Manipulating orbital hybridization of single-atom catalytic sites in metal-organic framework for high-performance lithium-sulfur batteries

Catalytic single-atom catalysts (SACs) have shown superiority in promoting the sluggish redox reaction kinetics and suppressing the shuttle effect of soluble lithium polysulfides (LiPSs) in lithium-sulfur batteries (LSBs) than traditional catalysts, which are however restricted by the limited ratio of single-atom metal sites.

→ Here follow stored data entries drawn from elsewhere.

(* ===== verification/Edns.v ===== *)
(** Model of EDNS (src/edns.h, src/edns.c): the OPT record of a query, the
    options it carries, and the space the answer reserves for its own OPT
    record. *)

From S2P Require Import Prelude Buffer Dns.

Definition OPT_LEN : Z := 9.
Definition OPT_RDATA : Z := 2.
Definition OPT_HDR : Z := 4.
Definition NSID_CODE : Z := 3.
Definition DNSSEC_OK_MASK : Z := 0x8000.

(** The prepared pieces of the OPT record of an answer. *)
Record edns_data := mkedns_data {
  ed_ok : list Z;
  ed_error : list Z;
  ed_rdata_none : list Z;
  ed_rdata_nsid : list Z;
  ed_nsid : list Z;
}.

Inductive edns_status := EDNS_NOT_PRESENT | EDNS_OK | EDNS_ERROR.
#[export] Instance edns_status_eq_dec : EqDecision edns_status.
Proof. solve_decision. Defined.

Record edns_record := mkedns_record {
  edns_st : edns_status;
  edns_position : Z;
  edns_maxlen : Z;
  opt_reserved_space : Z;
  dnssec_ok : Z;
  edns_nsid : bool;
}.

Definition edns_init_data (max_length : Z) : edns_data :=
  let hi := u8 (Z.shiftr (Z.land TYPE_OPT 0xff00) 8) in
  let lo := u8 (Z.land TYPE_OPT 0x00ff) in
  let size_hi := u8 (Z.shiftr (Z.land max_length 0xff00) 8) in
  let size_lo := u8 (Z.land max_length 0x00ff) in
  mkedns_data [0; hi; lo; size_hi; size_lo; 0; 0; 0; 0]
              [0; hi; lo; size_hi; size_lo; 1; 0; 0; 0]
              [0; 0] [0; 0] [0; 0; 0; 0].

Definition edns_init_nsid (data : edns_data) (nsid_len : Z) : edns_data :=
  mkedns_data (ed_ok data) (ed_error data) (ed_rdata_none data)
    [u8 (Z.shiftr (Z.land (u32 (OPT_HDR + nsid_len)) 0xff00) 8);
     u8 (Z.land (u32 (OPT_HDR + nsid_len)) 0x00ff)]
    [u8 (Z.shiftr (Z.land NSID_CODE 0xff00) 8); u8 (Z.land NSID_CODE 0x00ff);
     u8 (Z.shiftr (Z.land nsid_len 0xff00) 8); u8 (Z.land nsid_len 0x00ff)].

Definition edns_init_record : edns_record := mkedns_record EDNS_NOT_PRESENT 0 0 0 0 false.

(** [nsid_len] is the field of the server state. *)
Definition edns_handle_option (optcode optlen : Z) (edns : edns_record) (nsid_len : Z) :
    Buf edns_record :=
  if optcode =? NSID_CODE then
    if 0 <? nsid_len then
      buffer_skip optlen;;
      mret (mkedns_record (edns_st edns) (edns_position edns) (edns_maxlen edns)
              (u64 (opt_reserved_space edns + (OPT_HDR + nsid_len))) (dnssec_ok edns) true)
    else buffer_skip optlen;; mret edns
  else buffer_skip optlen;; mret edns.

(** The option loop: the record, and what is left of the rdata or [None]
    where the code returns 0. *)
Definition edns_option_step (nsid_len : Z) (st : edns_record * Z) :
    Buf (edns_record * Z + edns_record * option Z) :=
  let '(edns, opt_rdlen) := st in
  if 4 <=? opt_rdlen then
    optcode ← buffer_read_u16;
    optlen ← buffer_read_u16;
    if opt_rdlen <? 4 + optlen then mret (inr (edns, None)) else
    let opt_rdlen := u16 (opt_rdlen - (4 + optlen)) in
    edns ← edns_handle_option optcode optlen edns nsid_len;
    mret (inl (edns, opt_rdlen))
  else mret (inr (edns, Some opt_rdlen)).

Definition edns_set_position (p : Z) (e : edns_record) : edns_record :=
  mkedns_record (edns_st e) p (edns_maxlen e) (opt_reserved_space e) (dnssec_ok e) (edns_nsid e).
Definition edns_set_error (e : edns_record) : edns_record :=
  mkedns_record EDNS_ERROR (edns_position e) (edns_maxlen e) (opt_reserved_space e)
    (dnssec_ok e) (edns_nsid e).
Definition edns_set_ok (maxlen flags : Z) (e : edns_record) : edns_record :=
  mkedns_record EDNS_OK (edns_position e) maxlen (opt_reserved_space e) flags (edns_nsid e).

(** The record after the call and the return value. *)
Definition edns_parse_record (edns : edns_record) (nsid_len : Z) : Buf (edns_record * bool) :=
  position ← buffer_position;
  let edns := edns_set_position position edns in
  a ← buffer_available (OPT_LEN + OPT_RDATA);
  if negb a then mret (edns, false) else
  opt_owner ← buffer_read_u8;
  opt_type ← buffer_read_u16;
  if negb (opt_owner =? 0) || negb (opt_type =? TYPE_OPT) then
    buffer_set_position (edns_position edns);;
    mret (edns, false)
  else
  opt_class ← buffer_read_u16;
  _ ← buffer_read_u8;
  opt_version ← buffer_read_u8;
  opt_flags ← buffer_read_u16;
  opt_rdlen ← buffer_read_u16;
  if negb (opt_version =? 0) then mret (edns_set_error edns, true) else
  if 0 <? opt_rdlen then
    a ← buffer_available opt_rdlen;
    if negb a then mret (edns, false) else
    r ← st_iter (S (Z.to_nat opt_rdlen)) (edns_option_step nsid_len) (edns, opt_rdlen);
    match r with
    | (edns, None) => mret (edns, false)
    | (edns, Some opt_rdlen) =>
        if negb (opt_rdlen =? 0) then mret (edns, false)
        else mret (edns_set_ok opt_class (Z.land opt_flags DNSSEC_OK_MASK) edns, true)
    end
  else mret (edns_set_ok opt_class (Z.land opt_flags DNSSEC_OK_MASK) edns, true).

Definition edns_reserved_space (edns : edns_record) : Z :=
  if decide (edns_st edns = EDNS_NOT_PRESENT) then 0
  else u64 (OPT_LEN + OPT_RDATA + opt_reserved_space edns).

Metal-organic frameworks (MOFs) hold great potential as tunable SACs platforms for their talent in regulating catalytic single-atom sites and manipulating the orbital hybridization with guest molecules through modularized design, which however has not been fully designed and understood in LSBs. In this work, a series of porphyrin-based MOF nanosheets (PCN-222(M)-NSs) possessing rational-designed M-N4 (M= Fe3+, Co2+, Ni2+, and Cu2+) single-atom metal sites were synthesized to manipulate the d-p orbital hybridization between M-N4 center and LiPSs. Systematic in-situ/ex-situ electrochemical experiments and theoretical calculations demonstrate that the Cu-N4 center of PCN-222(Cu)-NS exhibits the best effect for promoting LiPSs conversion and suppressing shuttle effect due to the most effective d-p orbital hybridization between Cu-N4 and sulfur species. The assembled LSBs with PCN-222(Cu)-NS/graphene interlayer show remarkably improved discharge capacity and decreased decay rate at low and high area-sulfur loading.